From the trenches: How to “dodge the bullet” and make the right diagnosis?
This case was submitted by Dr. Ron Kellen
This situation occurred about 20 years ago. My office was in a plaza, on the second floor, requiring 26 steps to access it, with no elevator.
At about 2 PM on a weekday, a 60-year-old male patient presented in our office as an emergency case with a terrible toothache. He pointed to his broken 35. On his medical questionnaire, he indicated that he had a little bit of high blood pressure and that he sometimes would get out of breath. He was taking medication once a day for blood pressure, but he didn’t know the name of the medication. Otherwise, “he was fine.” He looked a little gray and he walked slowly, but I could not see anything specific.
I had a “funny feeling,” which stirred up my suspicion about this patient. Something just didn’t “fit.” Something was “not right.”
He was clearly in real pain and rubbing his jaw. Tooth 35 was sheared off horizontally about 2 mm above the gum, looking like it had been left that way for a long time, with an old pulp exposure, clearly non-vital.
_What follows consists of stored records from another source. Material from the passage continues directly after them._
Lemma refines_add_u fs h d v (k : nat) : position h fs = Some d -> 0 <= v -> (k <= 8)%nat ->
  refines fs (cbb_add_u h v (Z.of_nat k)) (closable (drop (S d) fs) && (v <? 256 ^ Z.of_nat k))
    (append (be_encode k v) (close d fs)).
Proof.
  intros Hp Hv Hk. apply (refines_write _ _ _ (Z.of_nat k)); try done.
  { by rewrite length_be_encode. } { unfold word. lia. }
  intros st pre junk Hdep B C Hj. unfold or_on_error, on_base. rewrite !Nat2Z.id.
  assert (S := store_length_spec (base st) pre junk [] k v B Hv).
  rewrite app_nil_r in S. specialize (S C ltac:(lia)).
  destruct (store_be_loop k (buf (base st)) (length pre) v) as [l n'].
  destruct S as (E1 & E2 & E3). rewrite app_nil_r in E2.
  destruct (Z.eqb_spec n' 0) as [->|]; cbn [negb].
  - split_and!; try done; try apply E1. apply Is_true_true, Z.ltb_lt. by apply E3.
  - split; [|apply Z.ltb_ge; lia]. unfold cbb_on_error.
    change (depth h _) with (depth h st). by destruct Hdep as [? ->].
Qed.

Lemma refines_add_u8 fs h d v : position h fs = Some d -> byte v ->
  refines fs (CBB_add_u8 h v) (closable (drop (S d) fs)) (append [v] (close d fs)).
Proof.
  intros Hp Hv. unfold CBB_add_u8. rewrite (wrap_small 8) by done.
  eapply refines_ext; [apply (refines_add_u fs h d v 1); [done|destruct Hv; lia|lia]| |].
  - destruct (Z.ltb_spec v (256 ^ Z.of_nat 1)) as [|Hge]; [by rewrite andb_true_r|].
    destruct Hv as [_ Hv]. change (256 ^ Z.of_nat 1) with (2 ^ 8) in Hge. lia.
  - simpl. by rewrite (Z.mod_small v) by apply Hv.
Qed.

(** Opening a child. *)
Lemma refines_add_child fs h a p : (prefix_len p <= 8)%nat ->
  refines fs (cbb_add_child h a (Z.of_nat (prefix_len p)) (prefix_is_asn1 p)) true
    (fs ++ [mk_frame a p []]).
Proof.
  intros Hp8 st R. unfold cbb_add_child, pbind, on_base.
  assert (B := rep_ok _ _ R). assert (L := len_content _ B). rewrite (rep_content _ _ R) in L.
  assert (Hflat : flat (fs ++ [mk_frame a p []]) = flat fs ++ replicate (prefix_len p) 0).
  { rewrite flat_app. simpl. by rewrite !app_nil_r. }
  destruct (cbb_buffer_add _ (base st)) as [[off|] b1] eqn:Ea;
    apply add_spec in Ea; try done; try (unfold word; lia).
  - destruct Ea as (E1 & -> & junk & Hj & Hc1). cbn [base children]. rewrite Nat2Z.id.
    destruct (content_append (base st) b1 junk (replicate (prefix_len p) 0)) as [E2 C2]; try done.
    { rewrite length_replicate. lia. } { by apply bytes_replicate. }
    split; [|done]. destruct (rep_root _ _ R) as (f & fs' & Efs & Hf).
    split; simpl.
    + exists f, (fs' ++ [mk_frame a p []]). by rewrite Efs.
    + destruct E2 as (_&_&_&Ee&_). simpl in Ee. by rewrite Ee, (rep_error _ _ R).
    + apply E2.
    + by rewrite C2, Hflat, (rep_content _ _ R).
    + rewrite entries_app, (rep_children _ _ R). simpl.
      rewrite <- L. by rewrite Efs.
  - destruct Ea as [-> Hr]. split; [done|]. intros [_ Rm]. apply Hr.
    eapply room_le; [done|]. rewrite Hflat, length_app, length_replicate. lia.
Qed.

Lemma refines_add_length_prefixed fs h d a k : position h fs = Some d -> (k <= 8)%nat ->
  refines fs (cbb_add_length_prefixed h a (Z.of_nat k)) (closable (drop (S d) fs))
    (close d fs ++ [mk_frame a (Fixed k) []]).
Proof.
  intros Hp Hk. unfold cbb_add_length_prefixed. rewrite <- (andb_true_r (closable _)).
  eapply refines_bind; [by apply refines_flush| |].
  - intros _. by apply (refines_add_child (close d fs) h a (Fixed k)).
  - rewrite flat_app, length_app. lia.
Qed.

End facts.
Following a rapid brief exam, it was also percussion negative, buccal apex pressure negative, with no sign of inflammation, no mobility. A quick x-ray confirmed that it was not the tooth instigating the pain. Additionally, the remaining upper and lower left-side teeth looked to be in good shape; there was no “second choice.” I went over his medical questionnaire again; however, he did not change any of his answers or add any info.
Then I got smart. I asked him if he was taking any painkillers, and he said yes, lots. So, I asked him to list what he was taking: Tylenol #1’s, Tylenol #3’s, or ibuprofen? He promptly waived his left hand at me like “cut the nonsense,” and said “they don’t work!” I quickly asked, “What does work?” He answered: “2 nitroglycerin tablets.” I quickly asked how many and when had he taken them? He answered: 2 at 10 that morning, 2 at noon, 1 at 1 pm and 2 when he reached the top of the stairs to our office.
I immediately excused myself and called 911 from the next room. I returned to his operatory to put him on “fresh mountain air, to help his pain.” My chairside assistant (who had been in the room and had ‘read’ my signal) had gotten it ready for me to apply. As we chatted and waited for the paramedics, I asked for his car keys, which he gave to me with some hesitation. I told him that it was not his tooth, but that it could be his heart. At first, he pooh-poohed that, BUT then he told me that he had checked himself out of a General Hospital at 6 am that morning because he was “feeling fine – they had been concerned about something with his heart, but that was just baloney.”
When the paramedics arrived, they confirmed my tentative diagnosis, but the patient refused to get on the stretcher. He insisted on walking down to the ambulance. The next day, I got a phone call from his daughter thanking me for saving his life.
IF I had listened to his expectations and/or if I had administered a local, he could well have died in my chair. Certainly that would also have happened, if I had attempted to extract his “simple easy little” broken tooth.
Some patients will misrepresent or omit crucial information in order to get what they think they want or need. They CHOOSE to not be aware or concerned about certain things that are often extremely important. His clean medical questionnaire would not have been much help at an inquest. And I quake at the thought of the publicity that would have occurred if he had died in my dental chair, and the effect of that incident on my entire practice and life.
Critical Points To Help You Avoid The Bullet
LISTEN TO YOUR SIXTH SENSE.
Question the slightest “trigger” or when “something is not right.”
Pay close attention to your chairside assistant, if she signals you about a “concern” she senses about the patient.
You will NEVER BE SORRY for any extra time or care you take, especially when all too frequently, it saves you and your practice from big problems.